I'm constantly reinstalling and uninstalling Linux distros on my laptop—Ubuntu, Bluefin, Aurora, Arch—and switching between GNOME, Hyprland, and KDE. I never make backups of anything, so I’m constantly typing docker compose up -d
or nvim .config/hypr/hyprland.conf
over and over again to recreate what was set up and working just fine the day before. And then the next day, I’ll delete everything and start all over.

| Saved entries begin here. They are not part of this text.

#[export] Instance simple_text : NetipText simple_ParseAddr simple_String.
Proof.
  split.
  - intros [|b|b zone] Hw Hv; [done|..]; destruct Hw as [Hw Hl]; unfold simple_String, simple_ParseAddr.
    + rewrite bool_decide_eq_true_2 by done. rewrite <- Hl, <- (app_nil_r (letters b)).
      by rewrite unletters_letters.
    + rewrite bool_decide_eq_false_2 by done. rewrite <- Hl. by rewrite unletters_letters.
  - intros [|b|b zone] Hw Hv; [done|left; apply list_elem_of_here|right; apply list_elem_of_here].
  - intros [|b|b zone] c Hw Hv Hc Hin; [done|..]; destruct Hw as [Hw _];
      apply elem_of_cons in Hin as [->|Hin]; try by destruct Hc.
    + apply letters_chars in Hin; [|done]. by destruct Hc as [-> | ->].
    + apply elem_of_app in Hin as [Hin|Hin]; [|done].
      apply letters_chars in Hin; [|done]. by destruct Hc as [-> | ->].
Qed.

Lemma format_addr_port_roundtrip_witness :
  Addr.FormatAddrPort simple_String (Addr.mk 0x1ff0000000110 (Host.HostSVC 0x8002)) 80 =
    Ok (str "[1-ff00:0:110,CS_M]:80") ∧
  Addr.ParseAddrPort simple_ParseAddr (str "[1-ff00:0:110,CS_M]:80") =
    Ok (Addr.mk 0x1ff0000000110 (Host.HostSVC 0x8002), 80) ∧
  ∃ t, Addr.FormatAddrPort simple_String (Addr.mk 1 (Host.HostIP (IP.V4 [10; 0; 0; 1]))) 53 = Ok t ∧
    Addr.ParseAddrPort simple_ParseAddr t = Ok (Addr.mk 1 (Host.HostIP (IP.V4 [10; 0; 0; 1])), 53).
Proof.
  split_and!.
  - reflexivity.
  - destruct (format_addr_port_roundtrip (netip_String:=simple_String)
      (Addr.mk 0x1ff0000000110 (Host.HostSVC 0x8002)) 80) as (s & t & _ & _ & E & H).
    + done.
    + left. exists 0x8002. split; [done|]. exists SVC.SvcCS. split; [by_decide|by right].
    + done.
    + vm_compute in E. injection E as <-. exact H.
  - destruct (format_addr_port_roundtrip (netip_String:=simple_String)
      (Addr.mk 1 (Host.HostIP (IP.V4 [10; 0; 0; 1]))) 53) as (s & t & _ & _ & E & H).
    + done.
    + right. exists (IP.V4 [10; 0; 0; 1]). split_and!; try done. repeat constructor; done.
    + done.
    + by exists t.
Defined.

End AddrProperties.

Even reading books and watching movies, the two things that I used to love doing, the things that both relax me and help keep my mind sharp, have turned into a series of pointless decisions. Do I want to use the default Kobo reader, KOReader, Plato? Do I want to save articles on Pocket or Wallabag? What about Readeck or Hoarder? Do I want to save the articles from FreshRSS, Miniflux, or Inoreader? Maybe I need to buy an Android-based e-reader—or even a color e-ink Android reader? I've bought both options, only to return them to Amazon the next day. And when it comes to watching movies, do I want to watch on Kodi or use an Android TV app? Should I use the remote that came with the TV, or can I configure a $8.99 universal remote to more efficiently adjust the volume. Do I want my good soundbar on my good TV downstairs or do I want it in Movie Dungeon? Should I move the good TV to the Movie Dungeon, even though it would probably mean replacing the TV wall mount? These are the things I spend all day thinking about. I don’t exercise, I don’t cook, I don’t go to bed on time. I just eat half a box of wheat thins while I wait for a hard drive to reformat.
I keep tinkering and tweaking, undoing and redoing, fiddling and unfiddling, always working on something, but accomplishing nothing, constantly going back to where I was the day before. But today, something happened. Today, I actually finished something. I finished the book I started in August. I sat down in my gazebo at a campsite in the southern Georgia wilderness, near the edges of the Okefenokee Swamp, and read the final 30% of the book. It felt pretty good. Now I just have to see if I can keep in up when I’m back at home, surrounded by tempting Siren song of tiny keyboards waiting to be configured. But first, I think I’ll reinstall Bluefin on my laptop.